**Required action**
Scan the records below, and wherever a line has the word "destruct", pull it out.

**Dataset extract**
(** An operation during the reader's loop. *)
Lemma run_hop_reader op d s f :
  op_stores op → names_ok stored (hc_map d) → owned stored (hc_heap d) (ptr s) f →
  (len s ≤ length (cells (backing_of (hc_heap d) s)))%nat →
  let d' := run_hop spare op d in
  names_ok stored (hc_map d') ∧ owned stored (hc_heap d') (ptr s) f ∧
  (len s ≤ length (cells (backing_of (hc_heap d') s)))%nat ∧
  ∀ ks, keeps f op d → shows s f ks (hc_map d) → shows s f ks (hc_map d').
Proof.
  intros Hst Hok Hs Hl. cbn zeta.
  assert (op_cuts (λ _, True) op d) as Hall by (by destruct op).
  destruct (hm_steps_ok _ _ _ _ _ Hok (run_hop_steps _ op d Hst Hall)) as [Hok' Hg].
  destruct (Hg s f Hs) as [Hs' Hl']. cbn [hc_map fst] in Hs', Hl'.
  split; [done|]. split; [done|]. split; [lia|]. intros ks Hk.
  eapply hm_steps_shows; [done|done|done|]. by apply run_hop_steps, keeps_cuts.
Qed.

(** A loop that is through. *)
Lemma range_done evs d s i f :
  (len s ≤ i)%nat →
  ∃ es, Some [] = Some es ∧ length es = (len s - i)%nat ∧ Forall (filed stored f) es ∧
    ∀ ks, shows s f ks (hc_map d) → undisturbed spare f evs d → keys_of es = drop i ks.
Proof.
  intros Hi. exists []. split; [done|]. split; [cbn; lia|]. split; [done|].
  intros ks [<- _] _. symmetry. cbn. rewrite drop_ge; [done|].
  unfold read. rewrite length_fmap, length_take. lia.
Qed.

Lemma range_slice_reads evs d s i f :
  Forall op_stores (writes evs) → names_ok stored (hc_map d) →
  owned stored (hc_heap d) (ptr s) f → (len s ≤ length (cells (backing_of (hc_heap d) s)))%nat →
  (len s - i ≤ nexts evs)%nat →
  ∃ es, range_slice spare evs d s i = Some es ∧ length es = (len s - i)%nat ∧
    Forall (filed stored f) es ∧
    ∀ ks, shows s f ks (hc_map d) → undisturbed spare f evs d → keys_of es = drop i ks.
Proof.
  revert d i. induction evs as [|[op|] evs IH]; intros d i Hst Hok Hs Hl Hn; cbn in Hst, Hn |- *;
    case_decide as Hi; try lia.
  - by apply (range_done []).
  - by apply (range_done (Write op :: evs)).
  - apply Forall_cons in Hst as [Hop Hst].
    destruct (run_hop_reader op d s f Hop Hok Hs Hl) as (Hok' & Hs' & Hl' & Hsh).
    destruct (IH (run_hop spare op d) i) as (es & -> & Hlen & Hf & Hks); [done..|].
    exists es. split; [done|]. split; [done|]. split; [done|].
    intros ks Hshows [Hk Hu]. by apply Hks; [apply Hsh|].
  - by apply (range_done (Next :: evs)).
  - change (len s - i ≤ S (nexts evs))%nat in Hn.
    destruct (lookup_lt_is_Some_2 (cells (backing_of (hc_heap d) s)) i) as [e He]; [lia|].
    destruct (IH d (S i)) as (es & -> & Hlen & Hf & Hks); [done..|lia|].
    exists (e :: es). rewrite He. cbn. split; [done|]. split; [lia|]. split.
    + constructor; [|done]. destruct (owned_cells _ _ _ _ Hs) as [_ Hc].
      rewrite Forall_forall in Hc. by eapply Hc, list_elem_of_lookup_2.
    + intros ks Hshows Hu. rewrite (Hks ks Hshows Hu). symmetry. apply drop_S.
      destruct Hshows as [<- _]. cbn. unfold read.
      rewrite list_lookup_fmap, lookup_take_lt by lia. by rewrite He.
Qed.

**Finished exercise**
  assert (op_cuts (λ _, True) op d) as Hall by (by destruct op).
  destruct (hm_steps_ok _ _ _ _ _ Hok (run_hop_steps _ op d Hst Hall)) as [Hok' Hg].
  destruct (Hg s f Hs) as [Hs' Hl']. cbn [hc_map fst] in Hs', Hl'.
    destruct (run_hop_reader op d s f Hop Hok Hs Hl) as (Hok' & Hs' & Hl' & Hsh).
    destruct (IH (run_hop spare op d) i) as (es & -> & Hlen & Hf & Hks); [done..|].
    destruct (lookup_lt_is_Some_2 (cells (backing_of (hc_heap d) s)) i) as [e He]; [lia|].
    destruct (IH d (S i)) as (es & -> & Hlen & Hf & Hks); [done..|lia|].
    + constructor; [|done]. destruct (owned_cells _ _ _ _ Hs) as [_ Hc].
      destruct Hshows as [<- _]. cbn. unfold read.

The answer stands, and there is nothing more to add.